For most of the poem, the tone is weary, but the speaker acknowledges faith in the fourth stanza, disclosing an inner strength. “Water is the finest drink” refers to Quran (31:30), “God preferred water over any other created thing and it the basis of creation…” Ali linked a core belief of Islam to the central theme of the poem: life is brief, but remembering our faith and what truly nourishes us will heal our “weary heart”; we have the ability to let go of the past, and “hate will be the first thing to turn to dust within us.”  Ali became a world renowned poet with limited education, but it took him a long time to reconcile himself to the past. He achieved what the speaker hopes to accomplish by creating “a measure of splendor in people’s hearts” through his writing and established a legacy through his art. Poetry and faith are synonymous for the speaker, who relinquishes “all of sixty years” of regret, hatred, and “all that we’ve longed for” at the very last moment of life in the hope of eternal peace.

Time Segments and Description of Episodes of Good Muslim, Bad Muslim

Episode 001-How Muslim Are You?

0:00-16:35 Tanzila "Taz" Ahmed and Zahra Noorbakhsh describe their current jobs as satirical writers and comedians, explaining what they hope to achieve in their conversations through this social medium, and Zahra shares a prime example of how her mother wanted her to assimilate into her new school by not wearing a hijab, but bought her “hammer pants,” which, however, were not fashionable at the time. After 16:35, Taz and Zahra start to discuss another podcast, Serial, about a criminal investigation of Adnan Syed, a Muslim teenager accused of murdering his girlfriend.
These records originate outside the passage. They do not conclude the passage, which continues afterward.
(* ===== verification/Servlet.v ===== *)
(** * Servlet

    [library/http_request.cpp], [http_response.cpp], [http_servlet.cpp] and [handler.cpp]: the
    classes that servlets and compiled pages see. [HttpRequest] and [HttpResponse] refer to the
    request and to the [HandlerContext] of its run, which the state [World] holds; a servlet is
    a handler that dispatches on the method of the request. *)

From S2P Require Import Prelude Cxx OrdMap Ranges Buffer Cookie Parser Except Codec Request Session SessionManager Handlers.
From S2P Require Import Program Security ThreadPool Server.

Module HttpRequest.
Section Ops.
Context {V S I : Type} `{Any V} {IO : IOStream S} {DB : DataBufferImpl I} {HH : Subject.Hash} (crawler : bytes -> bool).
#[local] Abbreviation M := (prog (World V S I)).

Definition getHost : M bytes := Req.request_field Request.getHost.
Definition getServerAddr : M bytes := Req.request_field Request.getServerAddr.
Definition getPathInfo : M bytes := Req.request_field Request.getPathInfo.
Definition getPathTranslated : M bytes := Req.request_field Request.getPathTranslated.
Definition getScriptName : M bytes := Req.request_field Request.getScriptName.
Definition getScriptFilename : M bytes := Req.request_field Request.getScriptFilename.
Definition getDocumentRoot : M bytes := Req.request_field Request.getDocumentRoot.
Definition getRemoteUser : M bytes := Req.request_field Request.getRemoteUser.
Definition getRemoteAddr : M bytes := Req.request_field Request.getRemoteAddr.
Definition getQueryString : M bytes := Req.request_field Request.getQueryString.
Definition getRequestMethod : M bytes := Req.request_field Request.getRequestMethod.
Definition getRequestId : M bytes := Req.request_field Request.getRequestId.
Definition getContentType : M bytes := Req.request_field Request.getContentType.
Definition getURI : M bytes := Req.request_field Request.getURI.
Definition getUrl : M bytes := Req.request_field Request.getUrl.
Definition argNames : M (list bytes) := Req.request_field Request.argNames.
Definition headerNames : M (list bytes) := Req.request_field Request.headerNames.
Definition cookieNames : M (list bytes) := Req.request_field Request.cookieNames.
Definition remoteFiles : M (list bytes) := Req.request_field Request.remoteFiles.
Definition countArgs : M Z := Req.request_field Request.countArgs.
Definition countHeaders : M Z := Req.request_field Request.countHeaders.
Definition countCookie : M Z := Req.request_field Request.countCookie.
Definition countRemoteFiles : M Z := Req.request_field Request.countRemoteFiles.
Definition getEnvVariable (name : bytes) : M bytes := Req.request_field (fun r => Request.getEnvVariable r name).
Definition getArg (name : bytes) : M bytes := Req.request_field (fun r => Request.getArg r name).
Definition getHeader (name : bytes) : M bytes := Req.request_field (fun r => Request.getHeader r name).
Definition getCookie (name : bytes) : M bytes := Req.request_field (fun r => Request.getCookie r name).
Definition remoteFileName (name : bytes) : M bytes := Req.request_field (fun r => Request.remoteFileName r name).
Definition remoteFileType (name : bytes) : M bytes := Req.request_field (fun r => Request.remoteFileType r name).
Definition getArgs (name : bytes) : M (list bytes) := Req.request_field (fun r => Request.getArgs r name).
Definition hasArg (name : bytes) : M bool := Req.request_field (fun r => Request.hasArg r name).
Definition hasHeader (name : bytes) : M bool := Req.request_field (fun r => Request.hasHeader r name).
Definition hasCookie (name : bytes) : M bool := Req.request_field (fun r => Request.hasCookie r name).
Definition hasRemoteFile (name : bytes) : M bool := Req.request_field (fun r => Request.hasRemoteFile r name).
Definition hasFile (name : bytes) : M bool := Req.request_field (fun r => Request.hasFile r name).
Definition isSecure : M bool := Req.request_field Request.isSecure.
Definition requestBody : M DataBuffer := Req.request_field Request.requestBody.
Definition getServerPort : M Z := n ← Req.request_field Request.getServerPort; lift n.
Definition getContentLength : M Z := n ← Req.request_field Request.getContentLength; lift n.
Definition remoteFile (name : bytes) : M DataBuffer := r ← gets req; h ← gets heap; lift (Request.remoteFile h r name).

Definition createSession : M (option nat) := Req.createSession crawler.
Definition getSession : M (option nat) := Req.getSession crawler.
Definition getSubject : M nat := Req.getSubject.
Definition isUserInRole (roleName : bytes) : M bool := Req.isUserInRole roleName.

(** The attributes of the request are those of the context; listeners are not called there. *)
Definition setAttribute (name : bytes) (value : V) : M unit :=
  modify (fun w => set_context w (AttributesHolder.setAttribute (context_ w) name value).1).
Definition getAttribute (name : bytes) : M V := gets (fun w => AttributesHolder.getAttribute (context_ w) name).
Definition hasAttribute (name : bytes) : M bool := gets (fun w => AttributesHolder.hasAttribute (context_ w) name).
Definition removeAttribute (name : bytes) : M unit :=
  c ← gets context_; c ← lift (AttributesHolder.removeAttribute c name); modify (fun w => set_context w c).
Definition removeAllAttributes : M unit :=
  modify (fun w => set_context w (AttributesHolder.removeAllAttributes (context_ w))).

(** [HandlerContextImpl] *)
Definition getParam (name : bytes) : M V := getAttribute name.
Definition setParam (name : bytes) (value : V) : M unit := setAttribute name value.
End Ops.
End HttpRequest.

Module HttpResponse.
Section Ops.
Context {V S I R : Type} {IO : IOStream S} {DB : DataBufferImpl I} {RE : Regex R}.
#[local] Abbreviation M := (prog (World V S I)).
Context (handleRequest : nat -> M unit) (hs : HandlerSet.t R) (cs : ComponentSet).

Definition setCookie (c : Cookie.t) : M unit := Req.request_set (fun r => Request.setCookie r c).
Definition setStatus (status : Z) : M unit := Req.request_set (fun r => Request.setStatus r status).
Definition sendError (status : Z) : M unit := RequestTask.request_call (fun r => Request.sendError r status).
Definition setHeader (name value : bytes) : M unit := Req.request_set (fun r => Request.setHeader r name value).
Definition write_buf (buf : bytes) : M unit := RequestTask.request_call (fun r => Request.write_buf r buf).
Definition write (buf : bytes) : M Z := RequestTask.request_call (fun r => Request.write r buf).
Definition outputHeader (name : bytes) : M bytes := Req.request_field (fun r => Request.outputHeader r name).
Definition redirectBack : M unit := Req.request_set Request.redirectBack.
Definition redirectToPath (path : bytes) : M unit := Req.request_set (fun r => Request.redirectToPath r path).
Definition forwardToPath (path : bytes) : M unit := Req.request_set (fun r => Request.forwardToPath r path).
Definition setContentType (type : bytes) : M unit := Req.request_set (fun r => Request.setContentType r type).
Definition setContentEncoding (encoding : bytes) : M unit := Req.request_set (fun r => Request.setContentEncoding r encoding).

(** The functions [handlers] and [component] of [Servlet::handleRequest]. *)
Definition handlers (uri : bytes) : M (list nat) :=
  handler ← lift (HandlerSet.findURIHandler_uri hs uri);
  match handler with
  | Some d => if bool_decide (HandlerSet.handlers d = []) then throw Exceptions.NotFound else ret (HandlerSet.handlers d)
  | None => throw Exceptions.NotFound
  end.

Definition component (name : bytes) : M nat :=
  match components_find cs name with
  | None => throw (RuntimeError (lit "Cannot find component: " ++ name))
  | Some c =>
      if is_Handler cs c then ret c
      else throw (RuntimeError (lit "Component " ++ name ++ lit " does not implement interface Handler"))
  end.

Definition includePath (path : bytes) : M unit :=
  l ← handlers path; RequestTask.handle_all handleRequest l.

Definition includeComponent (name : bytes) : M unit :=
  processed ← Req.request_field Request.isProcessed;
  if negb processed then c ← component name; handleRequest c else ret tt.
End Ops.
End HttpResponse.

Module Servlet.

Inductive Method := HEAD | GET | POST | PUT | DELETE | OPTIONS | TRACE | PATCH.

Definition http_methods_map : list (bytes * Method) :=
  [(lit "HEAD", HEAD); (lit "GET", GET); (lit "POST", POST); (lit "PUT", PUT); (lit "DELETE", DELETE);
   (lit "OPTIONS", OPTIONS); (lit "TRACE", TRACE); (lit "PATCH", PATCH)].

Definition find_method (name : bytes) : option Method :=
  match find (fun m => str_eqb name m.1) http_methods_map with Some m => Some m.2 | None => None end.

Section Ops.
Context {V S I : Type} {IO : IOStream S}.
#[local] Abbreviation M := (prog (World V S I)).

(** The member functions of a servlet: those of a class that overrides some of them. *)
Record t := MkServlet {
  doHead : M unit;
  doGet : M unit;
  doPost : M unit;
  doPut : M unit;
  doDelete : M unit;
  doOptions : M unit;
  doTrace : M unit;
  doPatch : M unit
}.

Definition not_allowed : M unit := HttpResponse.sendError 405.

(** The base class. *)
Definition Servlet : t :=
  MkServlet not_allowed not_allowed not_allowed not_allowed not_allowed not_allowed not_allowed not_allowed.

Definition handleRequest (s : t) : M unit :=
  method ← HttpRequest.getRequestMethod;
  match find_method method with
  | Some GET => doGet s
  | Some POST => doPost s
  | Some HEAD => doHead s
  | Some PUT => doPut s
  | Some DELETE => doDelete s
  | Some OPTIONS => doOptions s
  | Some PATCH => doPatch s
  | Some TRACE => doTrace s
  | None => HttpResponse.sendError 405
  end.

(** [onLoad] finds the servlet's logger. *)
Definition onLoad (cs : ComponentSet) (is_Logger : nat -> bool) (config : Config) (componentXPath : bytes) : result nat :=
  loggerComponentName ← asString config (componentXPath ++ lit "/logger");
  match components_find cs loggerComponentName with
  | Some c => if is_Logger c then Ok c else Throw (RuntimeError (lit "cannot get component " ++ loggerComponentName))
  | None => Throw (RuntimeError (lit "cannot get component " ++ loggerComponentName))
  end.

(** [getParam] *)
Definition getParam (config : Config) (componentXPath name : bytes) : result bytes := asString config (componentXPath ++ name).
Definition getParam_default (config : Config) (componentXPath name defValue : bytes) : bytes :=
  asString_default config (componentXPath ++ name) defValue.
End Ops.
Arguments t : clear implicits.
End Servlet.

Section Dispatch.
Context {V S I : Type} {IO : IOStream S} (pending written : S -> bytes) {IOk : IOStreamOk S pending written}.
#[local] Abbreviation M := (prog (World V S I)).
Import Servlet.

Definition method_name (m : Method) : bytes :=
  match m with
  | HEAD => lit "HEAD" | GET => lit "GET" | POST => lit "POST" | PUT => lit "PUT"
  | DELETE => lit "DELETE" | OPTIONS => lit "OPTIONS" | TRACE => lit "TRACE" | PATCH => lit "PATCH"
  end.

Definition member (s : Servlet.t V S I) (m : Method) : M unit :=
  match m with
  | HEAD => doHead s | GET => doGet s | POST => doPost s | PUT => doPut s
  | DELETE => doDelete s | OPTIONS => doOptions s | TRACE => doTrace s | PATCH => doPatch s
  end.

Lemma find_method_name m : find_method (method_name m) = Some m.
Proof. by destruct m. Qed.

Lemma find_method_spec name m : find_method name = Some m -> name = method_name m.
Proof.
  unfold find_method. cbn [find http_methods_map fst].
  repeat (destruct (str_eqb name _) eqn:E; [intros [= <-]; by apply str_eqb_true in E|clear E]). done.
Qed.

Lemma not_allowed_answers (w : World V S I) :
  Request.headers_sent_ (req w) = false -> is_Some (Request.stream_ (req w)) ->
  exists r', not_allowed w = Some (set_req w r', Ok tt) /\ answered written (req w) r' (error_text 405).
Proof.
  intros Hs Hio. destruct (sendError_answers pending written (req w) 405 Hs Hio) as (r' & E & Ha); [lia|].
  exists r'. split; [|done]. unfold not_allowed, HttpResponse.sendError, RequestTask.request_call. by rewrite E.
Qed.

(** C40: A servlet does for a request what its member for the request's method does, and nothing
    else; methods are told apart by their exact names. A request of any other method, or of a
    method the servlet does not override, is answered with the error page 405. *)
Theorem servlet_dispatch (s : Servlet.t V S I) (w : World V S I) :
  (forall m, Request.getRequestMethod (req w) = method_name m -> handleRequest s w = member s m w) /\
  (Request.headers_sent_ (req w) = false -> is_Some (Request.stream_ (req w)) ->
   (forall m, Request.getRequestMethod (req w) = method_name m -> member s m = member Servlet m) ->
   exists r', handleRequest s w = Some (set_req w r', Ok tt) /\ answered written (req w) r' (error_text 405)).
Proof.
  assert (H1 : forall m, Request.getRequestMethod (req w) = method_name m -> handleRequest s w = member s m w).
  { intros m Hm. unfold handleRequest, HttpRequest.getRequestMethod, Req.request_field.
    rewrite bind_gets, Hm, find_method_name. by destruct m. }
  split; [exact H1|]. intros Hs Hio Hb.
  destruct (not_allowed_answers w Hs Hio) as (r' & E & Ha). exists r'. split; [|exact Ha].
  destruct (find_method (Request.getRequestMethod (req w))) as [m|] eqn:Em.
  - apply find_method_spec in Em. rewrite (H1 m Em), (Hb m Em), <- E. by destruct m.
  - unfold handleRequest, HttpRequest.getRequestMethod, Req.request_field. rewrite bind_gets, Em. exact E.
Qed.

(** A page that includes another: within one request they share their attributes. *)
Lemma include_shares_attributes `{Any V} (handle : nat -> M unit) (cs : ComponentSet) (w : World V S I) name value part c next :
  Request.isProcessed (req w) = false -> components_find cs part = Some c -> is_Handler cs c = true ->
  handle c = (v ← HttpRequest.getAttribute name; next v) ->
  (HttpRequest.setAttribute name value ;; HttpResponse.includeComponent handle cs part) w =
    next value (set_context w (AttributesHolder.setAttribute (context_ w) name value).1).
Proof.
  intros Hp Hc Hh Hn. unfold HttpRequest.setAttribute, HttpResponse.includeComponent, HttpResponse.component.
  rewrite bind_modify. unfold Req.request_field. rewrite bind_gets. cbn [req set_context]. rewrite Hp. cbn [negb].
  rewrite Hc, Hh, bind_ret, Hn. unfold HttpRequest.getAttribute. rewrite bind_gets. f_equal.
  unfold AttributesHolder.setAttribute, AttributesHolder.setAttributeInternal, AttributesHolder.getAttribute. cbn.
  destruct (AttributesHolder.attributes_ (context_ w) !! name); cbn; by rewrite lookup_insert_eq.
Qed.
End Dispatch.

Definition demo_page : World form_value MemStream StringBuffer.t := set_req demo_world login_page.

Lemma servlet_dispatch_witness :
  exists r', Servlet.handleRequest Servlet.Servlet demo_page = Some (set_req demo_page r', Ok tt) /\
    answered output_ (req demo_page) r' (error_text 405).
Proof.
  apply (proj2 (servlet_dispatch input_ output_ Servlet.Servlet demo_page)).
  - reflexivity.
  - eexists. reflexivity.
  - reflexivity.
Defined.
Episode 002-Valentine’s Day is Haram

0:00-15:30 Taz and Zahra debate right away whether or not Valentine’s Day is forbidden or haram for Muslims. Taz says, “Everyone should love everybody.”  Zahra responds with “That is stupid.” Both Taz and Zahra erupt in laughter and share childhood and adolescent memories about Valentine’s Day, and Taz markets her Valentine’s Day card collection as another means “to disrupt the narrative of what it means to be Muslim.”  Once Taz and Zahra finish their segment on Valentine’s Day, they debate whether or not pork is haram for religious, health-safety, or economical reasons.

Episode 005-Shame on You

5:16-8:56, 14:00-23:30 This is probably one of my favorite segments from the first year of the podcast. Taz reads a Facebook post from a man who calls the girls “disgusting” and “shameful.”  I don’t know if I would have the guts to read this post aloud, but Taz and Zahra created this podcast to interpret and explore this very moment. Taz was upset by the word “shame” because it reinforces a strong patriarchal tone, and she argues women are shamed by men and not the other way around. Zahra agrees, but she sees shame as a physical attribute: a body image problem. Zahra claims there is a lasting traumatic impact that shame has on a woman, because she feels controlled by it. Zahra refers to Brene Brown's Ted Talk on “Listening to Shame”13 which is a tremendous resource for all educators working with both male and female adolescents, explaining how shame is contextualized by both genders. Zahra describes what it was like for her to admit to her father for the first time she was dating non-Muslim men, and to open lines of communication enough to admit to him what it was like to go on some really horrible and also awesome dates. Her father told her he wants her to be respected and cherished no matter what, and Zahra is grateful she was honest with her father. Taz commented on her lack of dialogue with her parents about dating, but she identifies her dating schema as conservative and looks for someone who “believes in spiritual practice and had faith…” because values need to be shared and will impact a relationship.